■ TASK TO COMPLETE
Take the lines from the beginning of the data below through the line holding "b ← ControlPacket.SetType" and return exactly those.
Start of DATA SECTION
(* ===== verification/NegativeAckPacket.v ===== *)
(** * The negative acknowledgement packet

    Models src/maidsafe/transport/rudp_negative_ack_packet.cc: a list of lost
    sequence numbers, where an entry with the top bit set opens a range that
    the next entry closes. *)

From S2P Require Import Prelude Packet ControlPackets.

Definition kPacketType : Z := 3.

Record t := Mk {
  base : ControlPacket.t;
  sequence_numbers_ : list Z;
}.

Definition new : Res t :=
  b ← ControlPacket.SetType kPacketType ControlPacket.new; Ok (Mk b []).

Definition SetDestinationSocketId (n : Z) (p : t) : t :=
  Mk (ControlPacket.SetDestinationSocketId n (base p)) (sequence_numbers_ p).

Definition AddSequenceNumber (n : Z) (p : t) : Res t :=
  if n <=? 0x7fffffff then Ok (Mk (base p) (sequence_numbers_ p ++ [n]))
  else Fault AssertionFailed.

Definition AddSequenceNumbers (first last : Z) (p : t) : Res t :=
  if first <=? 0x7fffffff then
    if last <=? 0x7fffffff then
      Ok (Mk (base p) (sequence_numbers_ p ++ [Z.lor first 0x80000000; last]))
    else Fault AssertionFailed
  else Fault AssertionFailed.

Definition IsValid (buffer : list Z) : Res bool :=
  b ← ControlPacket.IsValidBase buffer kPacketType;
  Ok (b && (ControlPacket.kHeaderSize <? buffer_size buffer) &&
      ((buffer_size buffer - ControlPacket.kHeaderSize) `mod` 4 =? 0)).

(** The [for] loop of [ContainsSequenceNumber] from index [i] on, where [l] is
    [sequence_numbers_] from [i] on. *)
Fixpoint contains_from (l : list Z) (n : Z) : bool :=
  match l with
  | [] => false
  | x :: l' =>
      (match l' with
       | y :: _ =>
           if negb (Z.land x 0x80000000 =? 0) then
             (* This is a range. *)
             let first := Z.land x 0x7fffffff in
             let last := Z.land y 0x7fffffff in
             if first <=? last then (first <=? n) && (n <=? last)
             else ((first <=? n) && (n <=? 0x7fffffff)) || (n <=? last)
           else Z.land x 0x7fffffff =? n
       | [] => Z.land x 0x7fffffff =? n
       end)
      || contains_from l' n
  end.

Definition ContainsSequenceNumber (n : Z) (p : t) : Res bool :=
  if n <=? 0x7fffffff then Ok (contains_from (sequence_numbers_ p) n)
  else Fault AssertionFailed.

Definition HasSequenceNumbers (p : t) : bool :=
  negb (bool_decide (sequence_numbers_ p = [])).

(** The [for] loop of [Decode]: [k] integers from offset [off]. *)
Fixpoint decode_seqnums (buffer : list Z) (off k : nat) : Res (list Z) :=
  match k with
  | O => Ok []
  | S k' =>
      value ← DecodeUint32 buffer off;
      rest ← decode_seqnums buffer (off + 4) k';
      Ok (value :: rest)
  end.

Definition Decode (buffer : list Z) (pkt : t) : Res (bool * t) :=
  valid ← IsValid buffer;
  if negb valid then Ok (false, pkt)
  else
    r ← ControlPacket.DecodeBase buffer kPacketType (base pkt);
    if negb r.1 then Ok (false, pkt)
    else
      l ← decode_seqnums buffer 16 (Nat.div (length buffer - 16 + 3) 4);
      Ok (true, Mk r.2 l).

(** The [for] loop of [Encode]. *)
Fixpoint encode_seqnums (l : list Z) (p : list Z) (off : nat) : Res (list Z) :=
  match l with
  | [] => Ok p
  | n :: l' => p ← EncodeUint32 n p off; encode_seqnums l' p (off + 4)
  end.

Definition Encode (pkt : t) (buffer : list Z) : Res (Z * list Z) :=
  let total := ControlPacket.kHeaderSize + Z.of_nat (length (sequence_numbers_ pkt)) * 4 in
  if buffer_size buffer <? total then Ok (0, buffer)
  else
    r ← ControlPacket.EncodeBase (base pkt) buffer;
    if r.1 =? 0 then Ok (0, r.2)
    else
      p ← encode_seqnums (sequence_numbers_ pkt) r.2 16;
      Ok (total, p).

Definition wf (p : t) : Prop :=
  ControlPacket.wf (base p) ∧ ControlPacket.type_ (base p) = kPacketType ∧
  Forall is_u32 (sequence_numbers_ p).

Definition size (p : t) : nat := (16 + 4 * length (sequence_numbers_ p))%nat.

(** ** Encoding and decoding *)

Fixpoint put_seqnums (l : list Z) (p : list Z) (off : nat) : list Z :=
  match l with
  | [] => p
  | n :: l' => put_seqnums l' (put32 n p off) (off + 4)
  end.

Definition put (pkt : t) (p : list Z) : list Z :=
  put_seqnums (sequence_numbers_ pkt) (ControlPacket.put_base (base pkt) p) 16.

Lemma length_put_seqnums l p off : length (put_seqnums l p off) = length p.
Proof. revert p off. induction l; intros; simpl; [done|]. by rewrite IHl, length_put32. Qed.

Lemma nack_length_put pkt p : length (put pkt p) = length p.
Proof. unfold put. by rewrite length_put_seqnums, ControlPacket.length_put_base. Qed.

Lemma rd_put_seqnums_ne l p off i :
  (i < off)%nat → rd (put_seqnums l p off) i = rd p i.
Proof.
  revert p off. induction l as [|n l IH]; intros p off ?; simpl; [done|].
  by rewrite IH, rd_put32_ne by lia.
Qed.

Lemma encode_seqnums_ok l p off :
  (off + 4 * length l ≤ length p)%nat → encode_seqnums l p off = Ok (put_seqnums l p off).
Proof.
  revert p off. induction l as [|n l IH]; intros p off H; simpl in *; [done|].
  rewrite EncodeUint32_ok, Res_bind_ok by lia. apply IH. rewrite length_put32. lia.
Qed.

Lemma decode_seqnums_ok p off k :
  (off + 4 * k ≤ length p)%nat → ∃ l, decode_seqnums p off k = Ok l.
Proof.
  revert off. induction k as [|k IH]; intros off ?; simpl; [eauto|].
  destruct (DecodeUint32_ok p off) as [n ->]; [lia|].
  destruct (IH (off + 4)%nat) as [l ->]; [lia|]. rewrite !Res_bind_ok. eauto.
Qed.

Lemma decode_put_seqnums l p q off :
  Forall is_u32 l → (off + 4 * length l ≤ length p)%nat →
  (∀ i, (i < off + 4 * length l)%nat → rd q i = rd (put_seqnums l p off) i) →
  decode_seqnums q off (length l) = Ok l.
Proof.
  revert p off. induction l as [|n l IH]; intros p off Hu Hl Hag; [done|].
  inversion Hu; subst. simpl in *.
  assert (DecodeUint32 q off = DecodeUint32 (put32 n p off) off) as ->.
  { unfold DecodeUint32. rewrite !Hag, !rd_put_seqnums_ne by lia. done. }
  rewrite DecodeUint32_put32_eq, Res_bind_ok by (done || lia).
  rewrite (IH (put32 n p off)); [done|done|rewrite length_put32; lia|].
  intros i Hi. apply Hag. lia.
Qed.

Lemma nack_Encode_ok pkt p :
  Z.of_nat (size pkt) ≤ buffer_size p → Encode pkt p = Ok (Z.of_nat (size pkt), put pkt p).
Proof.
  intros H. unfold Encode, ControlPacket.kHeaderSize, size, buffer_size in *.
  rewrite (proj2 (Z.ltb_ge _ _)) by lia.
  rewrite ControlPacket.EncodeBase_ok, Res_bind_ok by (unfold buffer_size; lia).
  cbn [Z.eqb fst snd].
  rewrite encode_seqnums_ok, Res_bind_ok by (rewrite ControlPacket.length_put_base; lia).
  unfold put. do 2 f_equal. lia.
Qed.

Lemma nack_Decode_total p pkt :
  ∃ b pkt', IsValid p = Ok b ∧ Decode p pkt = Ok (b, pkt') ∧ (b = false → pkt' = pkt).
Proof.
  unfold Decode, IsValid.
  destruct (ControlPacket.IsValidBase_total p kPacketType) as [b E]. rewrite E, !Res_bind_ok.
  destruct (b && _ && _) eqn:B; cbn [negb]; [|by eexists _, _].
  apply andb_prop in B as [[-> Hs]%andb_prop Hm].
  unfold buffer_size, ControlPacket.kHeaderSize in *.
  destruct (ControlPacket.DecodeBase_valid p kPacketType (base pkt) E) as [b' ->].
  rewrite Res_bind_ok. cbn [fst snd negb].
  destruct (decode_seqnums_ok p 16 (Nat.div (length p - 16 + 3) 4)) as [l ->].
  - apply Z.eqb_eq in Hm. mod_lia.
  - rewrite Res_bind_ok. by eexists _, _.
Qed.

Lemma nack_has_base_put pkt p :
  (size pkt ≤ length p)%nat → ControlPacket.has_base (base pkt) (take (size pkt) (put pkt p)).
Proof.
  unfold size. intros H. eapply ControlPacket.has_base_agree.
  - apply (ControlPacket.control_has_base_put _ p). lia.
  - rewrite length_take, nack_length_put. lia.
  - intros i ?. unfold put. rewrite rd_take by lia. by rewrite rd_put_seqnums_ne by lia.
Qed.

Lemma nack_Decode_put pkt p pkt0 :
  wf pkt → sequence_numbers_ pkt ≠ [] → Z.of_nat (size pkt) ≤ buffer_size p →
  Decode (take (size pkt) (put pkt p)) pkt0 = Ok (true, pkt).
Proof.
  intros (Hb&Ht&Hs) Hne Hl. unfold buffer_size in Hl.
  pose proof (nack_has_base_put pkt p ltac:(lia)) as Hbase. unfold Decode, IsValid.
  rewrite (ControlPacket.IsValidBase_put (base pkt)) by (done || unfold kPacketType; lia).
  rewrite Res_bind_ok, bool_decide_true by done.
  assert (length (take (size pkt) (put pkt p)) = size pkt) as Hlen
    by (rewrite length_take, nack_length_put; lia).
  unfold buffer_size. rewrite Hlen. unfold ControlPacket.kHeaderSize.
  assert (0 < length (sequence_numbers_ pkt))%nat.
  { destruct (sequence_numbers_ pkt); [done|simpl; lia]. }
  replace (16 <? Z.of_nat (size pkt)) with true by (unfold size; lia).
  replace ((Z.of_nat (size pkt) - 16) `mod` 4 =? 0) with true
    by (symmetry; apply Z.eqb_eq; unfold size; mod_lia).
  rewrite Res_bind_ok. cbn [andb negb].
  rewrite <-Ht, (ControlPacket.DecodeBase_put (base pkt)), Res_bind_ok by done.
  cbn [fst snd negb].
  replace (Nat.div (size pkt - 16 + 3) 4) with (length (sequence_numbers_ pkt))
    by (unfold size; mod_lia).
  rewrite (decode_put_seqnums _ (ControlPacket.put_base (base pkt) p)).
  - rewrite Res_bind_ok. by destruct pkt.
  - done.
  - rewrite ControlPacket.length_put_base. unfold size in *. lia.
  - intros i Hi. unfold size, put. by rewrite rd_take by (simpl; lia).
Qed.

(** ** What a list of reported losses means

    The specification of a negative acknowledgement is the list of numbers and
    (cyclic) ranges that were added to it. *)

Inductive entry := Single (n : Z) | Range (first last : Z).

Definition is_seqnum (n : Z) : Prop := 0 ≤ n ≤ 0x7fffffff.

Definition entry_ok (e : entry) : Prop :=
  match e with Single n => is_seqnum n | Range a b => is_seqnum a ∧ is_seqnum b end.

(** [n] lies on the way from [first] to [last] around the sequence space. *)
Definition covers (n : Z) (e : entry) : bool :=
  match e with
  | Single m => n =? m
  | Range a b => if a <=? b then (a <=? n) && (n <=? b) else (a <=? n) || (n <=? b)
  end.

Definition add_entry (e : entry) (p : t) : Res t :=
  match e with
  | Single n => AddSequenceNumber n p
  | Range a b => AddSequenceNumbers a b p
  end.

Fixpoint add_entries (es : list entry) (p : t) : Res t :=
  match es with
  | [] => Ok p
  | e :: es' => p' ← add_entry e p; add_entries es' p'
  end.

Definition entry_words (e : entry) : list Z :=
  match e with Single n => [n] | Range a b => [Z.lor a 0x80000000; b] end.

Lemma land_top n : is_seqnum n → Z.land n 0x80000000 = 0.
Proof.
  unfold is_seqnum. intros. apply Z.bits_inj'. intros k Hk.
  rewrite Z.land_spec, Z.bits_0. change 0x80000000 with (2 ^ 31).
  rewrite Z.pow2_bits_eqb by lia. destruct (31 =? k) eqn:E; [|by rewrite andb_false_r].
  apply Z.eqb_eq in E as <-. rewrite andb_true_r.
  destruct (decide (n = 0)) as [->|]; [done|].
  apply Z.bits_above_log2; [lia|]. apply Z.log2_lt_pow2; lia.
Qed.

Lemma land_low n : is_seqnum n → Z.land n 0x7fffffff = n.
Proof.
  unfold is_seqnum. intros. change 0x7fffffff with (Z.ones 31).
  rewrite Z.land_ones by lia. apply Z.mod_small. lia.
Qed.

Lemma lor_top n : is_seqnum n →
  Z.land (Z.lor n 0x80000000) 0x80000000 = 0x80000000 ∧
  Z.land (Z.lor n 0x80000000) 0x7fffffff = n.
Proof.
  intros H. rewrite !Z.land_lor_distr_l, land_top, land_low by done. split; [done|].
  change (Z.land 0x80000000 0x7fffffff) with 0. by rewrite Z.lor_0_r.
Qed.

Lemma add_entries_words es p :
  Forall entry_ok es →
  add_entries es p = Ok (Mk (base p) (sequence_numbers_ p ++ concat (entry_words <$> es))).
Proof.
  intros H. revert p. induction H as [|e es He _ IH]; intros p; simpl.
  - rewrite app_nil_r. by destruct p.
  - destruct e as [n|a b]; simpl in *; unfold is_seqnum in He.
    + unfold AddSequenceNumber. rewrite (proj2 (Z.leb_le _ _)) by lia.
      rewrite Res_bind_ok, IH. simpl. by rewrite <-app_assoc.
    + unfold AddSequenceNumbers. rewrite !(proj2 (Z.leb_le _ _)) by lia.
      rewrite Res_bind_ok, IH. simpl. by rewrite <-app_assoc.
Qed.

Lemma contains_single a l n :
  is_seqnum a → contains_from (a :: l) n = (n =? a) || contains_from l n.
Proof.
  intros Ha. simpl. rewrite land_top, land_low by done. cbn [Z.eqb negb].
  rewrite (Z.eqb_sym a n). by destruct l.
Qed.

Lemma contains_entries es n :
  Forall entry_ok es → is_seqnum n →
  contains_from (concat (entry_words <$> es)) n = existsb (covers n) es.
Proof.
  intros H Hn. induction H as [|e es He _ IH]; [done|].
  destruct e as [a|a b]; cbn [fmap list_fmap concat entry_words app existsb covers].
  - by rewrite contains_single, IH.
  - destruct He as [Ha Hb].
    change (contains_from (?x :: ?y :: ?l) n) with
      ((if negb (Z.land x 0x80000000 =? 0) then
          if Z.land x 0x7fffffff <=? Z.land y 0x7fffffff
          then (Z.land x 0x7fffffff <=? n) && (n <=? Z.land y 0x7fffffff)
          else ((Z.land x 0x7fffffff <=? n) && (n <=? 0x7fffffff)) || (n <=? Z.land y 0x7fffffff)
        else Z.land x 0x7fffffff =? n) || contains_from (y :: l) n).
    destruct (lor_top a Ha) as [-> ->]. rewrite (land_low b), contains_single, IH by done.
    cbn [Z.eqb negb]. unfold is_seqnum in *.
    destruct (existsb (covers n) es); [by rewrite !orb_true_r|].
    rewrite !orb_false_r. destruct (a <=? b) eqn:E1; lia.
Qed.

(** A packet filled through [AddSequenceNumber] and [AddSequenceNumbers]
    contains a sequence number exactly if one of the added numbers or ranges
    covers it, wrap-around ranges included. *)
Lemma ContainsSequenceNumber_entries es b n :
  Forall entry_ok es → is_seqnum n →
  ∃ p, add_entries es (Mk b []) = Ok p ∧
       ContainsSequenceNumber n p = Ok (existsb (covers n) es).
Proof.
  intros Hes Hn. eexists. split; [by apply add_entries_words|].
  unfold ContainsSequenceNumber. rewrite (proj2 (Z.leb_le _ _)) by apply Hn.
  f_equal. by apply contains_entries.
Qed.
End of DATA SECTION
■ TASK OUTPUT
(* ===== verification/NegativeAckPacket.v ===== *)
(** * The negative acknowledgement packet

    Models src/maidsafe/transport/rudp_negative_ack_packet.cc: a list of lost
    sequence numbers, where an entry with the top bit set opens a range that
    the next entry closes. *)

From S2P Require Import Prelude Packet ControlPackets.

Definition kPacketType : Z := 3.

Record t := Mk {
  base : ControlPacket.t;
  sequence_numbers_ : list Z;
}.

Definition new : Res t :=
  b ← ControlPacket.SetType kPacketType ControlPacket.new; Ok (Mk b []).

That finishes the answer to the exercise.